◆ Task goal ◆
Given the material below, return only the lines starting at the line with "r1) (Star r1)" and ending at the line with "(** The classes", exactly as they appear.

**** The records ****

(** * gtm_detect: the GTM scanner of [app.py]

    A shallow embedding of [find_gtm], [extract_contact_info], [check_gtm]
    and the scanning loop of [main], with the properties of the scan
    pipeline proved over it.

    Conventions.
    - A Python [str] is a [string]; every [ascii] stands for one code point
      below 256, so [lower] and the [\s] class are the Latin-1 part of
      Python's Unicode tables.
    - The libraries the script calls ([requests], [BeautifulSoup], the
      [re.findall] engine, the thread pool's scheduler) are the environment:
      they are Section variables, and every theorem holds for each of their
      behaviours.  [re.search] and [urlparse] are given executable models,
      since the properties below depend on what they compute.
    - Code that can raise lives in the monad [M]: an exception monad over the
      log of the HTTP requests issued so far. *)

From Stdlib Require Import List String Ascii ZArith Bool Lia Permutation.
From Stdlib Require Import DecimalString.
Import ListNotations.

Local Open Scope string_scope.
Local Open Scope bool_scope.

(** ** Python strings *)

Module PyStr.

(** [s.startswith(p)] *)
Fixpoint startswith (s p : string) {struct p} : bool :=
  match p, s with
  | EmptyString, _ => true
  | String _ _, EmptyString => false
  | String a p', String b s' => Ascii.eqb a b && startswith s' p'
  end.

(** [s.startswith((p1, p2, ...))] *)
Definition startswith_any (s : string) (ps : list string) : bool :=
  existsb (startswith s) ps.

(** [sub in s] *)
Fixpoint contains (sub s : string) : bool :=
  startswith s sub ||
  match s with
  | EmptyString => false
  | String _ s' => contains sub s'
  end.

Definition in_range (lo hi : N) (c : ascii) : bool :=
  (lo <=? N_of_ascii c)%N && (N_of_ascii c <=? hi)%N.

(** [c.lower()] on the code points below 256: [A-Z], and the upper-case
    letters of Latin-1 ([0xC0]-[0xDE] without the sign [0xD7]). *)
Definition lower_char (c : ascii) : ascii :=
  if in_range 65 90 c
     || (in_range 192 222 c && negb (N_of_ascii c =? 215)%N)
  then ascii_of_N (N_of_ascii c + 32)
  else c.

(** [s.lower()] *)
Fixpoint lower (s : string) : string :=
  match s with
  | EmptyString => EmptyString
  | String c s' => String (lower_char c) (lower s')
  end.

(** [str(n)] for an [int] *)
Definition str_of_Z (n : Z) : string := NilZero.string_of_int (Z.to_int n).

End PyStr.

Import PyStr.

(** ** Regular expressions: the fragment of [re] that [find_gtm] uses *)

Module Re.

Inductive regex : Type :=
| Void                           (* matches nothing; arises in derivatives *)
| Empty                          (* the empty pattern *)
| Class (p : ascii -> bool)      (* one character: a literal, [..] or \s *)
| Seq (r1 r2 : regex)            (* r1r2 *)
| Or (r1 r2 : regex)             (* r1|r2 *)
| Star (r : regex).              (* r* *)

Definition Chr (c : ascii) : regex := Class (Ascii.eqb c).

(** A run of literal (or escaped) characters. *)
Fixpoint Lit (s : string) : regex :=
  match s with
  | EmptyString => Empty
  | String c s' => Seq (Chr c) (Lit s')
  end.

(** [r+] *)
Definition Plus (r : regex) : regex := Seq r (Star r).

(** The words of a pattern. *)
Inductive Matches : regex -> string -> Prop :=
| MEmpty : Matches Empty ""
| MClass p c : p c = true -> Matches (Class p) (String c "")
| MSeq r1 r2 s1 s2 :
    Matches r1 s1 -> Matches r2 s2 -> Matches (Seq r1 r2) (s1 ++ s2)
| MOrL r1 r2 s : Matches r1 s -> Matches (Or r1 r2) s
| MOrR r1 r2 s : Matches r2 s -> Matches (Or r1 r2) s
| MStarNil r : Matches (Star r) ""
| MStarApp r s1 s2 :
    Matches r s1 -> Matches (Star r) s2 -> Matches (Star r) (s1 ++ s2).

(** Does the pattern match the empty word? *)
Fixpoint nullable (r : regex) : bool :=
  match r with
  | Void => false
  | Empty => true
  | Class _ => false
  | Seq r1 r2 => nullable r1 && nullable r2
  | Or r1 r2 => nullable r1 || nullable r2
  | Star _ => true
  end.

(** What is left of the pattern once it has read [c]. *)
Fixpoint deriv (c : ascii) (r : regex) : regex :=
  match r with
  | Void => Void
  | Empty => Void
  | Class p => if p c then Empty else Void
  | Seq r1 r2 =>
      if nullable r1 then Or (Seq (deriv c r1) r2) (deriv c r2)
      else Seq (deriv c r1) r2
  | Or r1 r2 => Or (deriv c r1) (deriv c r2)
  | Star r1 => Seq (deriv c r1) (Star r1)
  end.

(** [re.match(r, s) is not None]: the pattern matches at the start of [s]. *)
Fixpoint re_match (r : regex) (s : string) : bool :=
  nullable r ||
  match s with
  | EmptyString => false
  | String c s' => re_match (deriv c r) s'
  end.

(** [re.search(r, s) is not None]: the pattern matches at some position. *)
Fixpoint re_search (r : regex) (s : string) : bool :=
  re_match r s ||
  match s with
  | EmptyString => false
  | String _ s' => re_search r s'
  end.

(** The pattern matches a piece of [s]. *)
Definition occurs_in (r : regex) (s : string) : Prop :=
  exists a m b, s = a ++ m ++ b /\ Matches r m.

End Re.

Import Re.

(** ** Exceptions *)

(** The classes of exception the handlers of [check_gtm] tell apart, and the
    ones the models below raise themselves.  Every class is a subclass of
    [Exception]. *)
Inductive exn_class : Type :=
| SSLError          (* requests.exceptions.SSLError *)
| HTTPError         (* requests.exceptions.HTTPError, from raise_for_status *)
| ValueError        (* from urlparse *)
| OtherException.   (* timeouts, DNS and connection failures, anything else *)

(** An exception object: its class and [str(e)]. *)
Record exn : Type := mk_exn { exn_cls : exn_class; exn_str : string }.

Definition is_SSLError (e : exn) : bool :=
  match exn_cls e with SSLError => true | _ => false end.

Inductive result (A : Type) : Type :=
| Ok (a : A)
| Raise (e : exn).
Arguments Ok {A} a.
Arguments Raise {A} e.

Definition rbind {A B : Type} (m : result A) (k : A -> result B) : result B :=
  match m with
  | Ok a => k a
  | Raise e => Raise e
  end.

Declare Scope result_scope.
Delimit Scope result_scope with result.
Notation "x <- m ;; k" := (rbind m (fun x => k))
  (at level 61, m at next level, right associativity) : result_scope.

(** ** urlparse *)

Module Url.

Definition is_ascii_alpha (c : ascii) : bool :=
  in_range 65 90 c || in_range 97 122 c.

(** [urllib.parse.scheme_chars]: letters, digits and [+-.] *)
Definition scheme_char (c : ascii) : bool :=
  is_ascii_alpha c || in_range 48 57 c
  || Ascii.eqb c "+" || Ascii.eqb c "-" || Ascii.eqb c ".".

Fixpoint all_chars (p : ascii -> bool) (s : string) : bool :=
  match s with
  | EmptyString => true
  | String c s' => p c && all_chars p s'
  end.

(** [s.partition(':')] when [s] has a colon: the text before the first
    colon and the text after it. *)
Fixpoint split_colon (s : string) : option (string * string) :=
  match s with
  | EmptyString => None
  | String c s' =>
      if Ascii.eqb c ":" then Some (EmptyString, s')
      else match split_colon s' with
           | Some (a, b) => Some (String c a, b)
           | None => None
           end
  end.

(** The scheme step of [urlsplit]: [i = url.find(':')]; when [i > 0], the
    first character is an ASCII letter and [url[:i]] is made of
    [scheme_chars], the scheme is [url[:i].lower()] and the rest is
    [url[i+1:]]; otherwise there is no scheme. *)
Definition split_scheme (url : string) : string * string :=
  match split_colon url with
  | Some (String c0 pre, rest) =>
      if is_ascii_alpha c0 && all_chars scheme_char (String c0 pre)
      then (lower (String c0 pre), rest)
      else (EmptyString, url)
  | _ => (EmptyString, url)
  end.

(** [urlparse(url).scheme] *)
Definition scheme (url : string) : string := fst (split_scheme url).

(** [_splitnetloc]: the text up to the first of [/], [?] and [#]. *)
Fixpoint splitnetloc (s : string) : string :=
  match s with
  | EmptyString => EmptyString
  | String c s' =>
      if Ascii.eqb c "/" || Ascii.eqb c "?" || Ascii.eqb c "#"
      then EmptyString
      else String c (splitnetloc s')
  end.

(** [urlparse(url).netloc]: after the scheme, when the rest starts with
    [//], the authority up to the next delimiter; a square bracket without
    its partner raises [ValueError].  The stripping of control characters
    and the checks of a well-bracketed host, which differ between Python
    versions, are left out. *)
Definition netloc (url : string) : result string :=
  match snd (split_scheme url) with
  | String "/" (String "/" rest) =>
      let netloc := splitnetloc rest in
      if (contains "[" netloc && negb (contains "]" netloc))
         || (contains "]" netloc && negb (contains "[" netloc))
      then Raise (mk_exn ValueError "Invalid IPv6 URL")
      else Ok netloc
  | _ => Ok EmptyString
  end.

End Url.

(** ** find_gtm *)

(** [\s] on code points below 256 *)
Definition is_space (c : ascii) : bool :=
  in_range 9 13 c || in_range 28 32 c
  || (N_of_ascii c =? 133)%N || (N_of_ascii c =? 160)%N.

(** [[A-Z0-9]] *)
Definition is_upper_or_digit (c : ascii) : bool :=
  in_range 65 90 c || in_range 48 57 c.

(** [googletagmanager\.com/gtm\.js] *)
Definition gtm_script_pattern : regex := Lit "googletagmanager.com/gtm.js".

(** [GTM-[A-Z0-9]+] *)
Definition gtm_container_pattern : regex :=
  Seq (Lit "GTM-") (Plus (Class is_upper_or_digit)).

(** [https://www\.googletagmanager\.com/gtm\.js\?id=] *)
Definition gtm_init_pattern : regex :=
  Lit "https://www.googletagmanager.com/gtm.js?id=".

(** [dataLayer\s*=\s*\[\s*\]] *)
Definition datalayer_pattern : regex :=
  Seq (Lit "dataLayer")
    (Seq (Star (Class is_space))
      (Seq (Chr "=")
        (Seq (Star (Class is_space))
          (Seq (Chr "[")
            (Seq (Star (Class is_space)) (Chr "]")))))).

(** [www\.googletagmanager\.com/ns\.html\?id=GTM-] *)
Definition gtm_noscript_pattern : regex :=
  Lit "www.googletagmanager.com/ns.html?id=GTM-".

Definition gtm_patterns : list regex :=
  [ gtm_script_pattern;
    gtm_container_pattern;
    gtm_init_pattern;
    datalayer_pattern;
    gtm_noscript_pattern ].

(** The loop returns [True] at the first pattern that [re.search] finds and
    [False] when it runs out of patterns. *)
Definition find_gtm (html_content : string) : bool :=
  existsb (fun pattern => re_search pattern html_content) gtm_patterns.

(** ** The environment of a scan *)

(** The keyword arguments of one [requests.get] call. *)
Record Request : Type := mk_Request {
  req_url : string;
  req_headers : list (string * string);
  req_timeout : Z;
  req_verify : bool
}.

****

◆ Response for this exercise ◆
  | Star r1 => Seq (deriv c r1) (Star r1)
  end.

(** [re.match(r, s) is not None]: the pattern matches at the start of [s]. *)
Fixpoint re_match (r : regex) (s : string) : bool :=
  nullable r ||
  match s with
  | EmptyString => false
  | String c s' => re_match (deriv c r) s'
  end.

(** [re.search(r, s) is not None]: the pattern matches at some position. *)
Fixpoint re_search (r : regex) (s : string) : bool :=
  re_match r s ||
  match s with
  | EmptyString => false
  | String _ s' => re_search r s'
  end.

(** The pattern matches a piece of [s]. *)
Definition occurs_in (r : regex) (s : string) : Prop :=
  exists a m b, s = a ++ m ++ b /\ Matches r m.

End Re.

Import Re.

(** ** Exceptions *)

(** The classes of exception the handlers of [check_gtm] tell apart, and the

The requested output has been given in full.